Electrical synapses are omnipresent and yet hardly explored. They are part of the brain of almost every animal species, yet they remain usually invisible even under the electron microscope.
“Electrical synapses are like the dark matter of the brain,” says Alexander Borst, director at the MPI for Biological Intelligence, in foundation (i.f). Now a team from his department has published a study in Current Biology that has taken a closer look at this rarely explored brain component: In the brain of the fruit fly Drosophila, they were able to show that electrical synapses occur in almost all brain areas and can influence the function and stability of individual nerve cells.
Neurons communicate via synapses, small contact points at which chemical messengers transmit a stimulus from one cell to the next. We may remember this from biology class. However, that is not the whole story. In addition to the commonly known chemical synapses, there is a second, little-known type of synapse: the electrical synapse. “Electrical synapses are much rarer and are hard to detect with current methods. That’s why they have hardly been researched so far,” explains Georg Ammer, who has long been fascinated by these hidden cell connections. “In most animal brains, we therefore don’t know even basic things, such as where exactly electrical synapses occur or how they influence brain activity.”

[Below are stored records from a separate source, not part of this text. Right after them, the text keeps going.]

(** * ChemGraph evaluation scripts: a shallow embedding

    The repository is a set of Python scripts that drive an LLM agent and
    chemistry tools over a dataset and log the outcome as JSON.  This file
    embeds the control flow of those scripts: Python values are JSON values
    (dictionaries as finite maps), a Python call that may raise returns a
    [result], and the external collaborators (agent, chemistry tools, git,
    clock) are oracles passed to the functions that call them.

    Numbers are integers here: no property below depends on floating point
    arithmetic.  Calls to [print] have no effect on any value and are left
    out. *)

From stdpp Require Import gmap strings list fin_maps pretty.
From Stdlib Require Import ZArith QArith.

#[local] Set Warnings "-register-all,-clear-no-such-hyp".
#[local] Open Scope Z_scope.
#[local] Open Scope string_scope.

(** ** Python values *)

Module Py.

(** A JSON value, as [json.load] returns it and [json.dump] accepts it. *)
Inductive json : Type :=
  | JNull
  | JBool (b : bool)
  | JNum (z : Z)
  | JStr (s : string)
  | JList (l : list json)
  | JDict (m : gmap string json).

Fixpoint json_size (j : json) : nat :=
  match j with
  | JList l => S (foldr (λ x n, json_size x + n)%nat 0%nat l)
  | JDict m => S (map_fold (λ _ x n, json_size x + n)%nat 0%nat m)
  | _ => 1%nat
  end.

(** Difference of two dictionaries at one key: [Some ()] marks a key that is
    missing on one side or bound to different values. *)
Definition opt_diff (eqb : json → json → bool) (o1 o2 : option json)
    : option unit :=
  match o1, o2 with
  | Some a, Some b => if eqb a b then None else Some ()
  | None, None => None
  | _, _ => Some ()
  end.

(** Python's [==] on JSON values: sequences position by position,
    dictionaries key by key (the order of insertion plays no part). *)
Fixpoint deep_equal (a b : json) : bool :=
  match a, b with
  | JNull, JNull => true
  | JBool x, JBool y => bool_decide (x = y)
  | JNum x, JNum y => bool_decide (x = y)
  | JStr x, JStr y => bool_decide (x = y)
  | JList l1, JList l2 =>
      (fix go (l1 l2 : list json) : bool :=
         match l1, l2 with
         | [], [] => true
         | x :: l1', y :: l2' => deep_equal x y && go l1' l2'
         | _, _ => false
         end) l1 l2
  | JDict m1, JDict m2 => bool_decide (merge (opt_diff deep_equal) m1 m2 = ∅)
  | _, _ => false
  end.

(** [d[k] = v] on a value that is a dictionary. *)
Definition dict_set (k : string) (v : json) (d : json) : json :=
  match d with
  | JDict m => JDict (<[k:=v]> m)
  | _ => d
  end.

(** [d.get(k)] on a value that is a dictionary. *)
Definition dict_get (k : string) (d : json) : option json :=
  match d with
  | JDict m => m !! k
  | _ => None
  end.

(** [lst[:n]]: a negative bound counts from the end. *)
Definition slice_to {A} (n : Z) (l : list A) : list A :=
  if (0 <=? n)%Z then take (Z.to_nat n) l
  else take (length l - Z.to_nat (- n))%nat l.

(** The exception classes the scripts meet.  All of them derive from
    [Exception]; [OtherException] stands for any class not named here. *)
Inductive exn_class : Type :=
  | CalledProcessError
  | FileNotFoundError
  | KeyError
  | UnboundLocalError
  | ZeroDivisionError
  | OtherException.

#[global] Instance exn_class_eq_dec : EqDecision exn_class.
Proof. solve_decision. Defined.

(** An exception: its class and [str(e)]. *)
Record exn : Type := Exn { exn_cls : exn_class; exn_msg : string }.

(** Outcome of a call: a value, or an exception on its way up. *)
Inductive result (A : Type) : Type :=
  | Ok (a : A)
  | Raise (e : exn).
#[global] Arguments Ok {A} a.
#[global] Arguments Raise {A} e.

Definition bind {A B} (c : result A) (k : A → result B) : result B :=
  match c with
  | Ok a => k a
  | Raise e => Raise e
  end.

(** [try: c  except Exception as e: h e]. *)
Definition try_except {A} (c : result A) (h : exn → result A) : result A :=
  match c with
  | Ok a => Ok a
  | Raise e => h e
  end.

(** [try: c  except cls: h]: only exceptions of class [cls] are handled. *)
Definition try_except_class {A} (cls : exn_class) (c : result A)
    (h : exn → result A) : result A :=
  match c with
  | Ok a => Ok a
  | Raise e => if decide (exn_cls e = cls) then h e else Raise e
  end.

(** [d[k]] on a dictionary: [KeyError] when the key is absent. *)
Definition getitem {A} (m : gmap string A) (k : string) : result A :=
  match m !! k with
  | Some a => Ok a
  | None => Raise (Exn KeyError ("'" +:+ k +:+ "'"))
  end.

End Py.
Import Py.

Declare Scope result_scope.
Delimit Scope result_scope with result.
Notation "x <- c ;; k" := (bind c (λ x, k))
  (at level 100, c at next level, right associativity) : result_scope.

(** A state-and-exception monad for code that mutates a local object and may
    raise half way: the mutation made before the exception is kept. *)
Module StExn.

An electrical synapse connects two neurons directly, allowing the electrical current that neurons use to communicate, to flow from one cell to the next without a detour. Except in echinoderms, this particular type of synapse occurs in the brain of every animal species studied so far. “Electrical synapses must therefore have important functions; we just do not know which ones,” says Georg Ammer.
Distribution in the brain
To track down these functions, Ammer and his two colleagues, Renée Vieira and Sandra Fendl, labeled an important protein building block of electrical synapses. In the brains of fruit flies, they were thus able to show that electrical synapses do not occur in all nerve cells, but in almost all areas of the brain. By selectively switching off the electrical synapses in the area of visual processing, the researchers could show that the affected neurons’ reaction to certain stimuli is much weaker. Furthermore, without electrical synapses, some nerve cell types became unstable and began to oscillate spontaneously.